Upon receiving this diagnosis, a lot started to suddenly make sense. Despite this, I found the diagnosis very tough to come to terms with. Now wrestling with the fact that I would be dealing with the symptoms that were making life difficult forever, I found myself back to a similar place I was at the start of my journey. Depressed and frustrated, I felt betrayed by my own body and detached from it. Trying to get through things day-by-day whilst dealing with symptoms such as insulin resistance, inflammation, rapid weight gain and trouble sleeping, I soon found myself heading back to the sand. 


Unless I wanted to return to birth control once more, doctors were not much help to me. It has taken a lot of research, trial and error and tearful nights to get to a place where I can confidently say I am managing my PCOS. Tracking my menstrual cycle, taking stock throughout every phase and practicing mindfulness has helped me more than any medical professional ever could. 
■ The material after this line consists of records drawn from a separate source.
(** C6 (amended): for every endpoint path and every options mapping whose
    keys and values are well-formed Unicode texts, the URL builder returns
    [<host><path>] with no [?] suffix when the options are undefined or
    the mapping yields no pair, because it is empty or holds nothing but
    empty arrays, and otherwise [<host><path>?<query>].  The query is the
    percent-encoded [key=value] pairs joined by [&]: a value that is an
    array gives one pair for each of its elements, in their order, and
    none when it is empty, any other value gives one pair; the properties
    come in the order in which [Object.keys] lists the keys, the array
    indices first, in ascending numeric order, then the other keys in
    insertion order.  This is insertion order when no key is an array
    index; in particular options [{q: 'tesla', language: 'en'}] and
    endpoint [/v2/everything] give
    [<host>/v2/everything?q=tesla&language=en]. *)
Theorem url_builder (endpoint : string) :
  createUrlFromEndpointAndOptions endpoint VUndefined = host ++ endpoint /\
  createUrlFromEndpointAndOptions endpoint (VObj []) = host ++ endpoint /\
  (forall props,
     props <> [] ->
     forallb (fun kv => negb (is_array (snd kv))) props = true ->
     createUrlFromEndpointAndOptions endpoint (VObj props)
       = (host ++ endpoint) ++ "?"
         ++ String.concat "&"
              (map (fun kv =>
                      Querystring.escape (fst kv) ++ "="
                      ++ Querystring.escape
                           (Querystring.stringifyPrimitive (snd kv)))
                   (own_entries props))) /\
  (forall props : list (string * value),
     forallb (fun kv => negb (is_array_index (fst kv))) props = true ->
     own_entries props = props) /\
  createUrlFromEndpointAndOptions "/v2/everything"
    (VObj [("q", VStr "tesla"); ("language", VStr "en")])
    = "https://newsapi.org/v2/everything?q=tesla&language=en" /\
  (forall props,
     createUrlFromEndpointAndOptions endpoint (VObj props)
       = match flat_map Spec.pairs_of (own_entries props) with
         | [] => host ++ endpoint
         | ps => (host ++ endpoint) ++ "?" ++ String.concat "&" ps
         end) /\
  (forall k items,
     createUrlFromEndpointAndOptions endpoint (VObj [(k, VArr items)])
       = match items with
         | [] => host ++ endpoint
         | _ :: _ =>
             (host ++ endpoint) ++ "?"
             ++ String.concat "&"
                  (map (fun x =>
                          Querystring.escape k ++ "="
                          ++ Querystring.escape
                               (Querystring.stringifyPrimitive x))
                       items)
         end) /\
  (forall props : list (string * value),
     exists idx,
       own_entries props
         = (idx
            ++ filter (fun kv => negb (is_array_index (fst kv))) props)%list
       /\
       Permutation idx (filter (fun kv => is_array_index (fst kv)) props) /\
       StronglySorted (fun a b => Spec.index_le (fst a) (fst b)) idx) /\
  createUrlFromEndpointAndOptions "/v2/everything"
    (VObj [("q", VStr "a b&c"); ("10", VBool true);
           ("2", VArr [VStr "x"; VStr "y"]); ("sources", VArr []);
           ("page", VNum "2")])
    = "https://newsapi.org/v2/everything?2=x&2=y&10=true&q=a%20b%26c&page=2".
Proof.
  assert (Hgeneral : forall props,
            createUrlFromEndpointAndOptions endpoint (VObj props)
              = match flat_map Spec.pairs_of (own_entries props) with
                | [] => host ++ endpoint
                | ps => (host ++ endpoint) ++ "?" ++ String.concat "&" ps
                end).
  { intros props. rewrite url_of_object.
    now rewrite (flat_map_ext _ _ pairs_as_specified). }
  split; [reflexivity |]. split; [reflexivity |].
  split.
  { intros props Hne Hvalues.
    assert (Hown : forallb (fun kv => negb (is_array (snd kv)))
                     (own_entries props) = true).
    { apply forallb_forall. intros kv Hkv.
      apply (proj1 (forallb_forall _ _) Hvalues). now apply own_entries_In. }
    rewrite url_of_object, (flat_map_pairs_primitive _ Hown).
    pose proof (own_entries_length props) as Hlen.
    destruct (own_entries props) as [| kv rest]; [| reflexivity].
    destruct props; [congruence | discriminate]. }
  split; [apply own_entries_insertion_order |].
  split; [reflexivity |].
  split; [exact Hgeneral |].
  split.
  { intros k items. rewrite Hgeneral.
    assert (Hown : own_entries [(k, VArr items)] = [(k, VArr items)]).
    { unfold own_entries, is_array_index. simpl.
      destruct (array_index k); reflexivity. }
    rewrite Hown. unfold Spec.pairs_of. simpl. rewrite app_nil_r.
    destruct items; reflexivity. }
  split; [apply own_entries_order | reflexivity].
Qed.
(** C7. The bridge is never built before the listener exists and has its
    default action.  The constructor builds the listener, gives it the
    fixed response 200 "No routes defined" and builds the bridge: the VPC
    link, the HTTP API and the route that binds the integration.  In the
    history of every sequence of calls of the class's methods that returns,
    of which the constructor is one, each event of the bridge comes after
    the creation of the listener and, after that, of its default action.
    Moreover [setupApiGatewayVpcLink] returns only on a stack whose
    listener field is set and leads to a listener. *)
Theorem listener_before_bridge (id : string) (props : StackProps) :
  zones (env props) <> [] ->
  (exists st,
     constructor id props = Done tt st /\
     internalAlbListener st = Some theListener /\
     listenerDefaultAction theListener st = Some fallback /\
     (forall b, b ∈ bridgeEvents -> b ∈ history st)) /\
  constructor id props =
    callAll [SetupVpc; SetupAlb; SetupVpcEndpointsForEcr; SetupEcsService;
             SetupApiGatewayVpcLink] (super id props) /\
  (forall ms st,
     callAll ms (super id props) = Done tt st ->
     forall i b, b ∈ bridgeEvents -> history st !! i = Some b ->
       listenerReadyBefore (history st) i) /\
  (forall s s', setupApiGatewayVpcLink s = Done tt s' ->
     exists l a, internalAlbListener s = Some l /\
                 child l s = Some (CApplicationListener a)).
Proof.
  intros Hz. split; [|split; [apply constructor_callAll|split]].
  - split_zones props.
    + eexists. split; [run; reflexivity|]. do 2 (split; [run; reflexivity|]).
      intros b Hb. unfold bridgeEvents in Hb.
      each_member Hb; apply (bool_decide_unpack _); by vm_compute.
    + eexists. split; [run; reflexivity|]. do 2 (split; [run; reflexivity|]).
      intros b Hb. unfold bridgeEvents in Hb.
      each_member Hb; apply (bool_decide_unpack _); by vm_compute.
  - intros ms st Hrun.
    by apply (ordered_callAll ms (super id props) st tt (ordered_super id props)) in Hrun as (_ & _ & Hb).
  - apply bridge_needs_listener.
Qed.
Lemma importData_merge_collision_witness :
  data_categories (data sampleFile) = Some [food] /\
  food ∈ [food] /\
  is_Some (categories (db sampleWorld) !! Category.id food) /\
  outcome (importData sampleFile Merge) sampleWorld = Rejected BulkError.
Proof.
  assert (H1 : data_categories (data sampleFile) = Some [food]) by reflexivity.
  assert (H2 : food ∈ [food]) by constructor.
  assert (H3 : is_Some (categories (db sampleWorld) !! Category.id food))
    by (exists food; reflexivity).
  split; [exact H1|]. split; [exact H2|]. split; [exact H3|].
  exact (proj1 (importData_merge_collision sampleWorld sampleFile [food] food H1 H2 H3)).
Defined.

Lemma export_import_merge_witness :
  wfStore (db sampleWorld) /\
  outcome exportData sampleWorld = Resolved sampleFile /\
  transactions (db (exec (importData sampleFile Merge) (exec exportData sampleWorld)))
  = transactions (db sampleWorld).
Proof.
  assert (H1 : wfStore (db sampleWorld)) by exact sampleStore_wf.
  assert (H2 : outcome exportData sampleWorld = Resolved sampleFile) by reflexivity.
  split; [exact H1|]. split; [exact H2|].
  exact (proj1 (export_import_merge sampleWorld sampleFile H1 H2)).
Defined.

Lemma importData_overwrite_replaces_witness :
  wfStore (db shopWorld) /\
  NoDup (Category.id <$> default [] (data_categories (data sampleFile))) /\
  NoDup (Transaction.id <$> default [] (data_transactions (data sampleFile))) /\
  NoDup (Budget.id <$> default [] (data_budgets (data sampleFile))) /\
  (forall k r,
     categories (db (exec (importData sampleFile Overwrite) shopWorld)) !! k = Some r <->
     r ∈ default [] (data_categories (data sampleFile)) /\ Category.id r = k).
Proof.
  assert (H1 : wfStore (db shopWorld)) by exact shopStore_wf.
  assert (H2 : NoDup (Category.id <$> default [] (data_categories (data sampleFile))))
    by (apply (bool_decide_unpack _); vm_compute; exact I).
  assert (H3 : NoDup (Transaction.id <$> default [] (data_transactions (data sampleFile))))
    by (apply (bool_decide_unpack _); vm_compute; exact I).
  assert (H4 : NoDup (Budget.id <$> default [] (data_budgets (data sampleFile))))
    by (apply (bool_decide_unpack _); vm_compute; exact I).
  split; [exact H1|]. split; [exact H2|]. split; [exact H3|]. split; [exact H4|].
  exact (proj1 (importData_overwrite_replaces shopWorld sampleFile H1 H2 H3 H4)).
Defined.

Lemma importData_overwrite_duplicate_witness :
  wfStore (db shopWorld) /\
  data_categories (data duplicateFile) = Some [food; food] /\
  ~ NoDup (Category.id <$> [food; food]) /\
  transactions (db (exec (importData duplicateFile Overwrite) shopWorld)) = ∅.
Proof.
  assert (H1 : wfStore (db shopWorld)) by exact shopStore_wf.
  assert (H2 : data_categories (data duplicateFile) = Some [food; food]) by reflexivity.
  assert (H3 : ~ NoDup (Category.id <$> [food; food]))
    by (apply (bool_decide_unpack _); vm_compute; exact I).
  split; [exact H1|]. split; [exact H2|]. split; [exact H3|].
  exact (proj1 (proj2 (proj2
    (importData_overwrite_duplicate shopWorld duplicateFile [food; food] H1 H2 H3)))).
Defined.

Lemma log_never_exceeds_500_witness :
  capped (db shopWorld) /\
  (size (actionLogs (db (performAll sampleOperations shopWorld))) <= 500)%nat.
Proof.
  assert (H1 : capped (db shopWorld)).
  { split; [exact shopStore_wf | vm_compute; lia]. }
  split; [exact H1|].
  exact (proj2 (log_never_exceeds_500 sampleOperations shopWorld H1)).
Defined.

Lemma submit_new_category_witness :
  keyed Category.id (categories (db shopWorld)) /\
  CategoryForm.isValid
    (CategoryForm.validateForm (Some (useCategories None (db shopWorld))) None newBooks)
  = true /\
  categories (db shopWorld) !! uuids shopWorld 0%nat = None /\
  CategoryForm.nameError
    (CategoryForm.validateForm
       (Some (useCategories None
          (db (exec (CategoryForm.handleSubmit
                       (Some (useCategories None (db shopWorld))) None newBooks)
                    shopWorld))))
       None newBooks)
  = Some CategoryForm.NameDuplicate.
Proof.
  assert (H1 : keyed Category.id (categories (db shopWorld)))
    by (apply (bool_decide_unpack _); vm_compute; exact I).
  assert (H2 : CategoryForm.isValid
    (CategoryForm.validateForm (Some (useCategories None (db shopWorld))) None newBooks)
    = true) by (vm_compute; reflexivity).
  assert (H3 : categories (db shopWorld) !! uuids shopWorld 0%nat = None)
    by (vm_compute; reflexivity).
  split; [exact H1|]. split; [exact H2|]. split; [exact H3|].
  exact (proj1 (proj2 (proj2 (proj2 (submit_new_category shopWorld newBooks H1 H2 H3))))).
Defined.


Lemma exportData_unfiltered_witness :
  keyed Transaction.id (transactions (db sampleWorld)) /\
  exists file exported,
    outcome exportData sampleWorld = Resolved file /\
    data_transactions (data file) = Some exported /\
    length exported = size (transactions (db sampleWorld)).
Proof.
  assert (H1 : keyed Transaction.id (transactions (db sampleWorld)))
    by (apply (bool_decide_unpack _); vm_compute; exact I).
  split; [exact H1|].
  destruct (exportData_unfiltered sampleWorld H1)
    as (file & exported & Ho & _ & _ & _ & Hd & _ & _ & Hl & _).
  exists file, exported. split; [exact Ho|]. split; [exact Hd | exact Hl].
Defined.


End MoreSamples.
Here are my top tips for getting to know your cycle and using it to help you with general self care or to learn how to manage a gynaecological issue:


  1. Forget everything you’ve been taught about cycle lengths. The perfect length does not exist. Of course there are bench marks you can follow (anywhere between 21 - 35 days is considered regular) but don’t worry if you’re not bleeding every 28 days. Most people don't.
  2. Try not to compare your cycle to your friend’s. Although there is something comforting about hearing somebody else experience the same thing you do, sometimes comparison can hinder us. Cycle lengths, PMS symptoms, flow type, a huge number of factors can change these things. Do not be concerned if you are not experiencing the same as your peers. 
  3. Your cycle is unique to you. When tracking your menstrual cycle or trying to understand the symptoms you experience each month, try not to get too bogged down with the few symptoms people do talk about. By that I mean don’t freak out if you don’t get them, everyone is different! Focus on finding your normal. 

Lastly, here are some signs that indicate you should to see a doctor: extremely painful periods, bleeding through products every hour, blood clots bigger than a large coin, bleeding for more than 7 days. Always speak to your medical provider if you are worried.